• EXERCISE BRIEF:
The reply should consist of the entire listing, word for word.

• DATA:
(* ===== verification/SafeMemory.v ===== *)
(** * Safe memory: [expect_safe_memory] of cheatcodes/src/test/expect.rs and
    [check_mem_opcodes] of cheatcodes/src/inspector.rs

    The interpreter is what the check reads of it: the opcode, the stack
    (top first) and the memory.  The selector of [stopExpectSafeMemory] is
    generated from the cheatcode specification, a parameter here. *)
From stdpp Require Import base gmap list.
From Stdlib Require Import ZArith Lia.
From S2P Require Import Prelude.
#[local] Open Scope list_scope.

(** A [Range<u64>], and the ranges allowed at each call depth. *)
Abbreviation MemRange := (Z * Z)%type.
Abbreviation AllowedWrites := (gmap Z (list MemRange)).

Definition range_contains (r : MemRange) (x : Z) : bool := bool_decide (r.1 ≤ x < r.2).

(** ** The cheatcodes *)
Inductive MemCheatError := StartGreaterThanEnd (start stop : Z).

Definition expect_safe_memory (m : AllowedWrites) (start stop depth : Z)
    : AllowedWrites * result MemCheatError unit :=
  if bool_decide (start < stop)
  then (<[depth := default [(0, 96)] (m !! depth) ++ [(start, stop)]]> m, Ok tt)
  else (m, Err (StartGreaterThanEnd start stop)).

Inductive MemCheat :=
| expectSafeMemory (min max : Z)
| stopExpectSafeMemory
| expectSafeMemoryCall (min max : Z).

Definition apply_mem_cheat (m : AllowedWrites) (depth : Z) (c : MemCheat)
    : AllowedWrites * result MemCheatError unit :=
  match c with
  | expectSafeMemory min max => expect_safe_memory m min max depth
  | stopExpectSafeMemory => (delete depth m, Ok tt)
  | expectSafeMemoryCall min max => expect_safe_memory m min max (depth + 1)
  end.

(** ** The check of an instruction *)
Inductive Opcode :=
| MSTORE | MSTORE8 | MLOAD | CALL
| CALLDATACOPY | CODECOPY | RETURNDATACOPY | EXTCODECOPY | CALLCODE | STATICCALL | DELEGATECALL
| KECCAK256 | LOG0 | LOG1 | LOG2 | LOG3 | LOG4 | CREATE | CREATE2 | RETURN | REVERT
| MCOPY | OtherOpcode.

Record MemInterpreter := mkInterp {
  opcode : Opcode;
  stack : list Z;
  memory : list Z;
}.

(** The table of the macro: the stack positions of the offset and the size,
    and whether the instruction writes. *)
Definition mem_operands (op : Opcode) : option (nat * nat * bool) :=
  match op with
  | CALLDATACOPY | CODECOPY | RETURNDATACOPY => Some (0, 2, true)%nat
  | EXTCODECOPY => Some (1, 3, true)%nat
  | CALLCODE => Some (5, 6, true)%nat
  | STATICCALL | DELEGATECALL => Some (4, 5, true)%nat
  | KECCAK256 | LOG0 | LOG1 | LOG2 | LOG3 | LOG4 => Some (0, 1, false)%nat
  | CREATE | CREATE2 => Some (1, 2, false)%nat
  | RETURN | REVERT => Some (0, 1, false)%nat
  | MSTORE | MSTORE8 | MLOAD | CALL | MCOPY | OtherOpcode => None
  end.

(** Nothing, or a revert that names the offset and the size. *)
Inductive MemVerdict := MemAllowed | MemDisallowed (offset size : Z).

(** [saturating_to::<u64>] of a word. *)
Definition to_u64 (z : Z) : Z := Z.min u64_max z.

(** [ranges.iter().any(|r| r.contains(&offset) && r.contains(&(offset + k)))]:
    the sum is only computed for a range that contains the offset. *)
Fixpoint any_contains (ranges : list MemRange) (offset k : Z) : option bool :=
  match ranges with
  | [] => Some false
  | r :: ranges =>
      b ← (if range_contains r offset
           then last ← checked u64_max (offset + k); Some (range_contains r last)
           else Some false);
      if b : bool then Some true else any_contains ranges offset k
  end.

(** [memory_word[..4]] of a slice of the memory. *)
Definition memory_prefix (memory : list Z) (offset len : Z) : option (list Z) :=
  if bool_decide (offset + len ≤ Z.of_nat (length memory)) && bool_decide (4 ≤ len)
  then Some (take 4 (drop (Z.to_nat offset) memory)) else None.

Definition CHEATCODE_ADDRESS : Z := 0x7109709ECfa91a80626fF3989D68f67F5b1DD12D.

Section check.
Variable stop_selector : list Z.

(** [try_or_return!(stack.peek(n))]: a missing operand ends the check. *)
Definition with_peek (i : MemInterpreter) (n : nat) (k : Z → option MemVerdict) : option MemVerdict :=
  match stack i !! n with Some x => k x | None => Some MemAllowed end.

Definition check_mstore (ranges : list MemRange) (i : MemInterpreter) : option MemVerdict :=
  with_peek i 0 (λ x,
    let offset := to_u64 x in
    ok ← any_contains ranges offset 31;
    if ok : bool then Some MemAllowed
    else with_peek i 1 (λ value, Some
           (if bool_decide (take 4 (be_bytes 32 value) = stop_selector) then MemAllowed
            else MemDisallowed offset 32))).

Definition check_mload (ranges : list MemRange) (i : MemInterpreter) : option MemVerdict :=
  with_peek i 0 (λ x,
    let offset := to_u64 x in
    if bool_decide (Z.of_nat (length (memory i)) ≤ offset)
    then ok ← any_contains ranges offset 31;
         Some (if ok : bool then MemAllowed else MemDisallowed offset 32)
    else Some MemAllowed).

Definition check_call (ranges : list MemRange) (i : MemInterpreter) : option MemVerdict :=
  with_peek i 5 (λ x, with_peek i 6 (λ y,
    let dest_offset := to_u64 x in
    let size := to_u64 y in
    ok ← any_contains ranges dest_offset (saturating_sub size 1);
    if ok : bool then Some MemAllowed
    else with_peek i 1 (λ to,
      if bool_decide (to mod 2 ^ 160 = CHEATCODE_ADDRESS)
      then with_peek i 3 (λ args_offset, with_peek i 4 (λ args_size,
             word ← memory_prefix (memory i) (to_u64 args_offset) (to_u64 args_size);
             Some (if bool_decide (word = stop_selector) then MemAllowed
                   else MemDisallowed dest_offset size)))
      else Some (MemDisallowed dest_offset size)))).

• RESULT OF THIS EXERCISE:
(* ===== verification/SafeMemory.v ===== *)
(** * Safe memory: [expect_safe_memory] of cheatcodes/src/test/expect.rs and
    [check_mem_opcodes] of cheatcodes/src/inspector.rs

    The interpreter is what the check reads of it: the opcode, the stack
    (top first) and the memory.  The selector of [stopExpectSafeMemory] is
    generated from the cheatcode specification, a parameter here. *)
From stdpp Require Import base gmap list.
From Stdlib Require Import ZArith Lia.
From S2P Require Import Prelude.
#[local] Open Scope list_scope.

(** A [Range<u64>], and the ranges allowed at each call depth. *)
Abbreviation MemRange := (Z * Z)%type.
Abbreviation AllowedWrites := (gmap Z (list MemRange)).

Definition range_contains (r : MemRange) (x : Z) : bool := bool_decide (r.1 ≤ x < r.2).

(** ** The cheatcodes *)
Inductive MemCheatError := StartGreaterThanEnd (start stop : Z).

Definition expect_safe_memory (m : AllowedWrites) (start stop depth : Z)
    : AllowedWrites * result MemCheatError unit :=
  if bool_decide (start < stop)
  then (<[depth := default [(0, 96)] (m !! depth) ++ [(start, stop)]]> m, Ok tt)
  else (m, Err (StartGreaterThanEnd start stop)).

Inductive MemCheat :=
| expectSafeMemory (min max : Z)
| stopExpectSafeMemory
| expectSafeMemoryCall (min max : Z).

Definition apply_mem_cheat (m : AllowedWrites) (depth : Z) (c : MemCheat)
    : AllowedWrites * result MemCheatError unit :=
  match c with
  | expectSafeMemory min max => expect_safe_memory m min max depth
  | stopExpectSafeMemory => (delete depth m, Ok tt)
  | expectSafeMemoryCall min max => expect_safe_memory m min max (depth + 1)
  end.

(** ** The check of an instruction *)
Inductive Opcode :=
| MSTORE | MSTORE8 | MLOAD | CALL
| CALLDATACOPY | CODECOPY | RETURNDATACOPY | EXTCODECOPY | CALLCODE | STATICCALL | DELEGATECALL
| KECCAK256 | LOG0 | LOG1 | LOG2 | LOG3 | LOG4 | CREATE | CREATE2 | RETURN | REVERT
| MCOPY | OtherOpcode.

Record MemInterpreter := mkInterp {
  opcode : Opcode;
  stack : list Z;
  memory : list Z;
}.

(** The table of the macro: the stack positions of the offset and the size,
    and whether the instruction writes. *)
Definition mem_operands (op : Opcode) : option (nat * nat * bool) :=
  match op with
  | CALLDATACOPY | CODECOPY | RETURNDATACOPY => Some (0, 2, true)%nat
  | EXTCODECOPY => Some (1, 3, true)%nat
  | CALLCODE => Some (5, 6, true)%nat
  | STATICCALL | DELEGATECALL => Some (4, 5, true)%nat
  | KECCAK256 | LOG0 | LOG1 | LOG2 | LOG3 | LOG4 => Some (0, 1, false)%nat
  | CREATE | CREATE2 => Some (1, 2, false)%nat
  | RETURN | REVERT => Some (0, 1, false)%nat
  | MSTORE | MSTORE8 | MLOAD | CALL | MCOPY | OtherOpcode => None
  end.

(** Nothing, or a revert that names the offset and the size. *)
Inductive MemVerdict := MemAllowed | MemDisallowed (offset size : Z).

(** [saturating_to::<u64>] of a word. *)
Definition to_u64 (z : Z) : Z := Z.min u64_max z.

(** [ranges.iter().any(|r| r.contains(&offset) && r.contains(&(offset + k)))]:
    the sum is only computed for a range that contains the offset. *)
Fixpoint any_contains (ranges : list MemRange) (offset k : Z) : option bool :=
  match ranges with
  | [] => Some false
  | r :: ranges =>
      b ← (if range_contains r offset
           then last ← checked u64_max (offset + k); Some (range_contains r last)
           else Some false);
      if b : bool then Some true else any_contains ranges offset k
  end.

(** [memory_word[..4]] of a slice of the memory. *)
Definition memory_prefix (memory : list Z) (offset len : Z) : option (list Z) :=
  if bool_decide (offset + len ≤ Z.of_nat (length memory)) && bool_decide (4 ≤ len)
  then Some (take 4 (drop (Z.to_nat offset) memory)) else None.

Definition CHEATCODE_ADDRESS : Z := 0x7109709ECfa91a80626fF3989D68f67F5b1DD12D.

Section check.
Variable stop_selector : list Z.

(** [try_or_return!(stack.peek(n))]: a missing operand ends the check. *)
Definition with_peek (i : MemInterpreter) (n : nat) (k : Z → option MemVerdict) : option MemVerdict :=
  match stack i !! n with Some x => k x | None => Some MemAllowed end.

Definition check_mstore (ranges : list MemRange) (i : MemInterpreter) : option MemVerdict :=
  with_peek i 0 (λ x,
    let offset := to_u64 x in
    ok ← any_contains ranges offset 31;
    if ok : bool then Some MemAllowed
    else with_peek i 1 (λ value, Some
           (if bool_decide (take 4 (be_bytes 32 value) = stop_selector) then MemAllowed
            else MemDisallowed offset 32))).

Definition check_mload (ranges : list MemRange) (i : MemInterpreter) : option MemVerdict :=
  with_peek i 0 (λ x,
    let offset := to_u64 x in
    if bool_decide (Z.of_nat (length (memory i)) ≤ offset)
    then ok ← any_contains ranges offset 31;
         Some (if ok : bool then MemAllowed else MemDisallowed offset 32)
    else Some MemAllowed).

Definition check_call (ranges : list MemRange) (i : MemInterpreter) : option MemVerdict :=
  with_peek i 5 (λ x, with_peek i 6 (λ y,
    let dest_offset := to_u64 x in
    let size := to_u64 y in
    ok ← any_contains ranges dest_offset (saturating_sub size 1);
    if ok : bool then Some MemAllowed
    else with_peek i 1 (λ to,
      if bool_decide (to mod 2 ^ 160 = CHEATCODE_ADDRESS)
      then with_peek i 3 (λ args_offset, with_peek i 4 (λ args_size,
             word ← memory_prefix (memory i) (to_u64 args_offset) (to_u64 args_size);
             Some (if bool_decide (word = stop_selector) then MemAllowed
                   else MemDisallowed dest_offset size)))
      else Some (MemDisallowed dest_offset size)))).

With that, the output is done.